While the tenant has the right to put his/her rent into escrow during the term of the lease if the landlord has not fixed things around the rented premises after getting the proper notice to do so, a question often arises about what happens to the escrowed rent once the tenant moves out?
Picture the situation: A wealthy landlord has a rental property and isn’t fixing things for the tenant that need to be fixed after the tenant sends out a letter pursuant to Ohio Revised Code Section 5321.07. The tenant starts to escrow the rent with the clerk of courts. The landlord gets notice from the clerk of the escrow.
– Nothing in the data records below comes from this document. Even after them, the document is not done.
Lemma clone_virt_va a b c d :
  0 ≤ b < 512 → 0 ≤ c < 512 → 0 ≤ d < 512 →
  clone_virt a b c d = va (a * span 3 + b * span 2 + c * span 1 + d * span 0).
Proof.
  intros Hb Hc Hd. unfold clone_virt.
  rewrite (lor_add_shift a) by (rewrite ?Z.shiftl_mul_pow2 by lia; lia).
  replace (a * 2 ^ 39 + Z.shiftl b 30) with (Z.shiftl (a * 512 + b) 30) by (rewrite !Z.shiftl_mul_pow2 by lia; lia).
  rewrite (lor_add_shift _ (Z.shiftl c 21)) by (rewrite ?Z.shiftl_mul_pow2 by lia; lia).
  replace ((a * 512 + b) * 2 ^ 30 + Z.shiftl c 21) with (Z.shiftl ((a * 512 + b) * 512 + c) 21)
    by (rewrite !Z.shiftl_mul_pow2 by lia; lia).
  rewrite lor_add_shift by (rewrite ?Z.shiftl_mul_pow2 by lia; lia). rewrite Z.shiftl_mul_pow2 by lia.
  unfold va, PAGE_SIZE. change (span 3) with (2 ^ 27). change (span 2) with (2 ^ 18). change (span 1) with (2 ^ 9).
  change (span 0) with 1. lia.
Qed.

(** * Address spaces: the walk that clones

    clone_tables goes through the lower half of the parent in the order of the
    pages.  [cloned p s U]: the pages below [p] are shared, the rest is as it was. *)

Section clone.
Context {H : Type} {KH : KHeap H} {KHL : KHeapLaws H}.
Context {S : Type} {FA : FrameAlloc S} {FL : FrameLaws S} {FR : FrameRefs S} {FRL : FrameRefsLaws S}.
Context (s0 : asys H S) (C : gmap Z Z) (B : blocks) (Ls : gmap Z areas) (R : gset Z) (U0 : gmap (Z * Z) Z) (K : Z → Z).
Context (dst : Z) (a0 : address_space) (rs : Z).
Hypothesis Hok0 : asys_ok s0 C B Ls R U0 K.
Hypothesis Hdst : ay_spaces s0 !! dst = Some a0.
Hypothesis Href : as_ref_count a0 = 1.
Hypothesis Hcount0 : as_user_pages a0 = 0.
Hypothesis Hrs : rs ∈ R.
Hypothesis Hne : rs ≠ as_root a0.
Hypothesis Hempty : ∀ q, U0 !! (as_root a0, q) = None.
Hypothesis Hroom : ∀ f, 2 * uses U0 f + K f < 2 ^ 32.
Implicit Types (s : asys H S) (U : gmap (Z * Z) Z) (r v f g t p q e i b n : Z) (d k : nat).

Abbreviation rd := (as_root a0).
Abbreviation mem s := (vm_mem (ay_vm s)).

(** The pages of the parent below [p]. *)
Definition first_pages p : gmap (Z * Z) Z := filter (λ kv : (Z * Z) * Z, kv.1.1 = rs ∧ kv.1.2 < p) U0.

Lemma first_pages_next p e :
  U0 !! (rs, p) = Some e → first_pages (p + 1) = <[(rs, p) := e]> (first_pages p) ∧ first_pages p !! (rs, p) = None.
Proof.
  intros He. split.
  - apply map_eq. intros [r q]. destruct (decide ((r, q) = (rs, p))) as [[= -> ->]|Hk].
    + rewrite lookup_insert_eq. apply map_lookup_filter_Some. cbn. split_and!; [done|done|lia].
    + rewrite lookup_insert_ne by congruence. apply option_eq. intros x. unfold first_pages.
      rewrite !map_lookup_filter_Some. cbn. split; intros (? & -> & ?); (split_and!; [done|done|]); [|lia].
      destruct (decide (q = p)) as [->|]; [done|lia].
  - apply map_lookup_filter_None. right. intros x _ [_ Hlt]. cbn in Hlt. lia.
Qed.

Lemma first_pages_absent p : U0 !! (rs, p) = None → first_pages (p + 1) = first_pages p.
Proof.
  intros Hn. apply map_filter_ext. intros [r q] x Hx. cbn. split; intros [-> Hq]; (split; [done|]); [|lia].
  destruct (decide (q = p)) as [->|]; [congruence|lia].
Qed.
Because the landlord is wealthy, he doesn’t feel any particular financial pinch from the lack of the tenant’s $750.00 per month rental payment and just lets the rent pile up in the escrow account. Eight months later, the tenant moves out and the landlord petitions for the release of the escrowed funds, even though he never fixed the problem?
What can the tenant do?
Under Ohio law, the answer is nothing, because the tenant, after he or she moves out, is no longer a “tenant.” The tenant has no standing to argue that the rent be kept in escrow.
While this may seem unfair, the tenant did have remedies during the period of the tenancy. The tenant could have filed a Motion to Compel Repairs and the Court could have granted it, ordering the landlord to make the repairs and/or paying the tenant back for making the repairs himself out of the escrowed funds.